#NaNoWriMo 2022, Week 1 Goal: 8,640 words so far. https://nanowrimo.org/participants/dunebat/projects/the-edge-of-chaos
True story:
Thirteen years ago, around Halloween, my mother passed away. Almost a year to the day, my grandmother followed suit.
That following year, 2010, was pockmarked with tragedies. Lost my car in a wreck (one of several). Lost the place I was living in to a fire. Lost my wife in a divorce. The year 2010 just wasn't kind to me, and I desperately needed some kind of mental relief.
One night at the end of Summer, I had a dream. I was a child again, and I was at my mother's house. My mother sat in an old recliner, held me, and sang just like she used to. She comforted me and told me that everything would be alright. The feeling of peace and tranquility was palpable.
Then she looked down at me with a malicious grin that radiated evil and said, "You know I'm not really your mother, right?"
BAM! Instantly awake. Feeling of tranquility: completely gone.
I've had similar dreams off and on since 2010. I no longer believe they're just dreams anymore.
Last night, I dreamed of my grandmother. Similar situation: relatively peaceful dream. (Grandmother's house was always peaceful. Even guests and friends always said they felt like napping as soon as they got there, like their cares and worries melted away as soon as they entered the living room.) Grandmother was there, her typically patient, quiet, matronly self, radiating that quiet strength we all knew so well. In the dream, I was still living with my grandmother, and everything was fine. The peace in the house was almost suffocating. Yeah, I knew this trap by now, and I wasn't falling in.
I went up and hugged her, then said, "I miss you." (It was a test, see. Who says that to someone they live with and see on a regular basis?)

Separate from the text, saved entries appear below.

Lemma follow_broadcasts rid k cs :
  ∀ m C, wf m → k ≤ length (log m rid) →
    Forall2 replica_of C (drop k (log m rid)) →
    Forall2 replica_of (foldl applyStampedOp C (broadcasts rid m cs))
                       (drop k (log (foldl exec m cs) rid)).
Proof.
  induction cs as [|c cs IH]; intros m C Hwf Hk Hrep; [done|].
  simpl. rewrite foldl_app.
  assert (wf (exec m c)) as Hwf' by by apply wf_exec.
  assert (∀ C', (match c with AppendOp r _ _ _ => r ≠ rid | _ => True end) →
                C' = C →
                Forall2 replica_of (foldl applyStampedOp C' (broadcasts rid (exec m c) cs))
                        (drop k (log (foldl exec (exec m c) cs) rid))) as Hskip.
  { intros C' Hc ->. apply IH; [done|..]; by rewrite exec_log_same. }
  destruct c as [r s u c|s|r|r lim|r raw s now]; try by apply Hskip.
  destruct (decide (r = rid)) as [->|Hne]; [|by apply Hskip].
  rewrite appendOp_stamped. simpl.
  set (u := stamped_op m rid raw s now).
  assert (log (appendOp m rid raw s now).1 rid = apply_flags u (log m rid) ++ [u]) as Hlog
    by by apply appendOp_log_apply_flags.
  apply IH; [done | |].
  - simpl. rewrite Hlog, length_app, apply_flags_length. lia.
  - simpl. rewrite Hlog.
    rewrite drop_app_le by by rewrite apply_flags_length.
    rewrite apply_flags_drop.
    assert (has_opID C (opID u) = false) as Hfresh.
    { destruct (has_opID C (opID u)) eqn:E; [|done].
      destruct (replica_has_opID _ _ _ Hrep E) as (os & Hos & Hid).
      apply list_elem_of_lookup in Hos as [j Hj]. rewrite lookup_drop in Hj.
      destruct (log_seq_opID m rid _ os Hwf Hj) as [_ Hid'].
      rewrite Hid' in Hid. unfold u, stamped_op in Hid. simpl in Hid.
      apply mk_opID_inj in Hid as [_ [= Hn]].
      apply lookup_lt_Some in Hj. rewrite log_length in Hj by done. exfalso. lia. }
    unfold applyStampedOp. rewrite Hfresh. by apply apply_flags_replica.
Qed.
(* ===== verification/_CoqProject ===== *)
-Q . S2P
Prelude.v
Hlo.v
Json.v
Instruction.v
Partition.v
LoopConfig.v
LoopScheduler.v
LoopSchedulerFacts.v
PipelineSchedules.v
Sharding.v
ShardingIndex.v
ShardingProperties.v
ShardingLayout.v
ShardingReplication.v
Utils.v
InstructionProperties.v
PropertiesFacts.v
Coloring.v
ColoringVotes.v
ColoringFacts.v
ColoringRun.v
BufferScheduling.v
BufferSafety.v
BufferAlias.v
BufferAliasFacts.v
DeviceRuntime.v
ExecutableCache.v
Dfs.v
ColorDfs.v
TaskMemory.v
CompilerLatch.v
Grouper.v
GrouperSemantics.v
GrouperOrder.v
GrouperTotal.v
GrouperBuild.v
TaskScheduler.v
TaskSchedulerFacts.v
TaskSchedulerRun.v
TaskExecution.v
SchedulePriority.v
ZukuContext.v
PjrtExecutable.v
HloExecutor.v
PjrtRun.v
PjrtIssue.v
PjrtStores.v
PjrtComputes.v
PjrtSamples.v
PjrtFutures.v
Fusion.v
FusionSets.v
FusionVisit.v
FusionSemantics.v
Unroll.v
UnrollSemantics.v
UnrollSamples.v
InsertReshard.v
InsertReshardFacts.v
InsertReshardValues.v
ColorPasses.v
ColorPassesFacts.v
AssignedColors.v
CutSize.v
ColorSamples.v
ArgumentRecompute.v
RecomputeSearch.v
RecomputeClones.v
RecomputeFacts.v
LogicalSharding.v
LogicalPropagation.v
SplitTask.v
SplitTaskFacts.v
SplitTaskSemantics.v
CriticalPath.v
CriticalSplit.v
PjrtClient.v
PjrtClientFacts.v
PjrtClientCompile.v
PjrtClientSamples.v
(* ===== verification/Partition.v ===== *)
(** * The color registry (hlo_partition.cc, hlo_partition.h)

    An [HloPartition] maps every partition color to its configuration: a device
    submesh, flags, and the options of the task.  A secondary index lists the
    colors that were allocated for a device list. *)
From S2P Require Import Prelude Hlo Instruction.

(** [multimesh::TaskOptions] (pycallback_types.h); an empty [std::function] is [None]. *)
Record TaskOptions := {
  to_name : option string;
  to_devices : list Z;
  to_dims : list Z;
  to_axes : list string;
  to_logical_axes : list (string * string);
  to_split_backprop : option (string * string);
  to_loop_dependent_devices : option (Z -> list Z);
}.
Definition default_TaskOptions : TaskOptions :=
  Build_TaskOptions None [] [] [] [] None None.

Record ColorConfig (D : Type) := MkConfig {
  cc_name : string;
  cc_devices : D;
  cc_backprop : bool;
  cc_noncritical : bool;
  cc_task_options : TaskOptions;
}.
Arguments MkConfig {_} _ _ _ _ _.
Arguments cc_name {_} _. Arguments cc_devices {_} _. Arguments cc_backprop {_} _.
Arguments cc_noncritical {_} _. Arguments cc_task_options {_} _.

(** [NamedTask]: the regular expression is an RE2 object, given by what
    [re2::RE2::PartialMatch] returns in its first group. *)
Record NamedTask := {
  nt_PartialMatch : string -> option string;
  nt_callback : string -> bool -> TaskOptions;
}.

(** ** The stack of implicit task contexts *)
Module NamedTaskContextStack.
Abbreviation t := (list (list NamedTask)).

Definition make : t := [[]].
Definition clear (s : t) : t := [[]].
Definition push (s : t) : t := s ++ [[]].

(** [pop_back] of an empty vector is undefined behaviour. *)
Definition pop (s : t) : Result t :=
  match last s with Some _ => OK (removelast s) | None => Fatal OutOfBounds end.

(** [tasks_.back().push_back(task)] *)
Definition push_back (s : t) (task : NamedTask) : Result t :=
  match last s with
  | Some top => OK (removelast s ++ [top ++ [task]])
  | None => Fatal OutOfBounds
  end.

(** The order of [begin()] to [end()]: the most recent context first. *)
Definition iteration (s : t) : t := reverse s.
End NamedTaskContextStack.

Definition kLoopIncrementColor : string := "loop_increment".
Definition kJvpTransposeMetadata : string := "transpose(jvp".

Record HloPartition (D : Type) `{Countable D} := MkPartition {
  devices_ : D;
  max_color_ : Z;
  colors_ : gmap string (ColorConfig D);
  matched_colors_ : gmap (string * bool) string;
  original_color_ : gmap string string;
  device_list_to_colors_ : gmap D (list string);
}.
Arguments MkPartition {_ _ _} _ _ _ _ _ _.
Arguments devices_ {_ _ _} _. Arguments max_color_ {_ _ _} _. Arguments colors_ {_ _ _} _.
Arguments matched_colors_ {_ _ _} _. Arguments original_color_ {_ _ _} _.
Arguments device_list_to_colors_ {_ _ _} _.

Section partition.
Context {D : Type} `{Countable D, DeviceListApi D}.
Abbreviation HloPartition := (HloPartition D).
Abbreviation ColorConfig := (ColorConfig D).
Implicit Types (p : HloPartition) (color name : string) (devices : D).

Definition Create (devices : D) : HloPartition :=
  MkPartition devices 0 ∅ ∅ ∅ ∅.

Definition default_config : ColorConfig :=
  MkConfig "" dl_default false false default_TaskOptions.

Definition with_colors p (cs : gmap string ColorConfig) : HloPartition :=
  MkPartition (devices_ p) (max_color_ p) cs (matched_colors_ p)
    (original_color_ p) (device_list_to_colors_ p).

(** ** Queries *)

Definition ConfigForColor p color : Result ColorConfig :=
  match colors_ p !! color with
  | Some cfg => OK cfg
  | None => Fatal LogFatal
  end.

Definition DevicesForColor p color : Result D :=
  cfg ← ConfigForColor p color; OK (cc_devices cfg).

Definition DefaultPerTaskMesh p color : Result D :=
  config ← ConfigForColor p color; OK (cc_devices config).

Definition GetTaskOptions p color : Result TaskOptions :=
  cfg ← ConfigForColor p color; OK (cc_task_options cfg).

Definition IsBackprop p color : bool :=
  match colors_ p !! color with Some cfg => cc_backprop cfg | None => false end.

Definition IsNonCritical p color : bool :=
  match colors_ p !! color with Some cfg => cc_noncritical cfg | None => false end.

Definition EquivalentMesh p lhs_color rhs_color : Result bool :=
  lhs ← ConfigForColor p lhs_color;
  rhs ← ConfigForColor p rhs_color;
  if bool_decide (dl_size (cc_devices lhs) <> dl_size (cc_devices rhs)) then OK false
  else match to_loop_dependent_devices (cc_task_options lhs),
             to_loop_dependent_devices (cc_task_options rhs) with
       | None, None => OK true
       | _, _ => OK false
       end.

Definition IsLoopIncrementColor p color : bool := StartsWith color kLoopIncrementColor.

Definition HasColor p color : bool := bool_decide (is_Some (colors_ p !! color)).

(** [iter->second.front()] on an empty vector is undefined. *)
Definition FindColor p devices : Result (option string) :=
  match device_list_to_colors_ p !! devices with
  | None => OK None
  | Some cs => c ← vec_at cs 0; OK (Some c)
  end.

Definition OriginalColor p color : string :=
  match original_color_ p !! color with Some c => c | None => color end.

Definition TotalDevices p : Z := dl_size (devices_ p).

(** ** Updates *)

(** [colors_[color].noncritical = true]: [operator[]] inserts a default entry. *)
Definition SetColorAsNonCritical p color : HloPartition :=
  let c := default default_config (colors_ p !! color) in
  with_colors p (<[color := MkConfig (cc_name c) (cc_devices c) (cc_backprop c)
                              true (cc_task_options c)]> (colors_ p)).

"Yeah, I miss her, too," said the thing pretending to be my grandmother, a laughing trace of smug satisfaction in its voice, all peace and tranquility replaced with an aura of malevolence and mischief. "I've enjoyed pretending to be her, bringing you comfort. She was one of a kind. So was your mother."
If words could only describe how hideous the thing became when I called it the demon I knew it to be.
Then I finally woke up.
I'm really sick of these "nightmares".
Yesterday, something new birthed within me.
I’ve struggled with this birth for decades now. I don’t know when this labor first began. I’ve felt the birth pains for so long now, and they nearly crippled me. Surely, I could be forgiven for believing that my spirit was dying inside for several years.
Maybe I did die… Maybe I’m still dying. Something needs to die to make room for what’s being born, and for longer than I can recall I’ve felt something dying deep within my soul, clawing and scratching against the turbulent walls of my psyche as it rasped its final, agonized, howling gasps before a different cry inside me sounded out amidst the dull din within.
Perhaps I should start again…
My name is Dunebat. I am the sole member of the Desmodus desertus species, and I have suffered, endured, anguished over, bitched about, screamed, and cried through severe depression for well over twenty years now. I’ve had very little treatment through this ordeal — I either couldn’t afford it, couldn’t reach it easily, or I’d given up on it after treatment didn’t yield the results I’d sought — and it steadily grew worse as the years slouched past. Indeed, by 2020 the depression had deepened and settled into a fathomless, anhedonic oubliette nestled somewhere betwixt the top of my head and the seat of my heart. I’d given up believing it would ever lighten or go away by then. I experienced moments of respite on occasion, but the overall experience gave the emotional effect of traversing a gradient from gray to darkest black, as I slowly lost interest in one blessed and cherished thing after another.
Yet, my spirit never died completely. I’d flake on assignments, lose jobs and friends, end a marriage, endure homelessness, but something inside me kept kicking at my mental womb. I’d scribble a sketch, or I’d take notes for a story or an essay, but nothing moved beyond that. I’d go back to work or putter about the house and bemoan what was slipping away inside me, never really noticing what was growing deep within. When I experienced actual homelessness last year, I believed that whatever was dying inside my heart had been mortally wounded. Even as I wrestled with cold and showered at truck stops, my drive to survive the ordeal was the strongest it has. Through all that angst and pain, I believed the fire within me was fading when it had only frozen in icy dormancy.
Yesterday (Sunday, 09 February 2020), however, the bitter, snarling remnant of the person I once was officially perished, and something new screamed into this world afterward. Something, someone, different woke up inside me. I don’t know much about this new entity nesting within the freshly opened wound where my heart once resided. What parent truly knows their infant so soon after their eyelids first flutter open?
I’m still getting to know whoever — whatever — it is that has taken its first halting steps as it crawled out of the crib formed from the carcass of my former self. I have no idea who or what I will become over the next few months, or how I will change as an individual… Meeting this new me will be the adventure of a (new) lifetime.
I would be honored to have you on this journey with me, fellow travelers.
“Just as a pregnant woman writhes and cries out in pain as she gives birth, so were we in your presence, LORD.”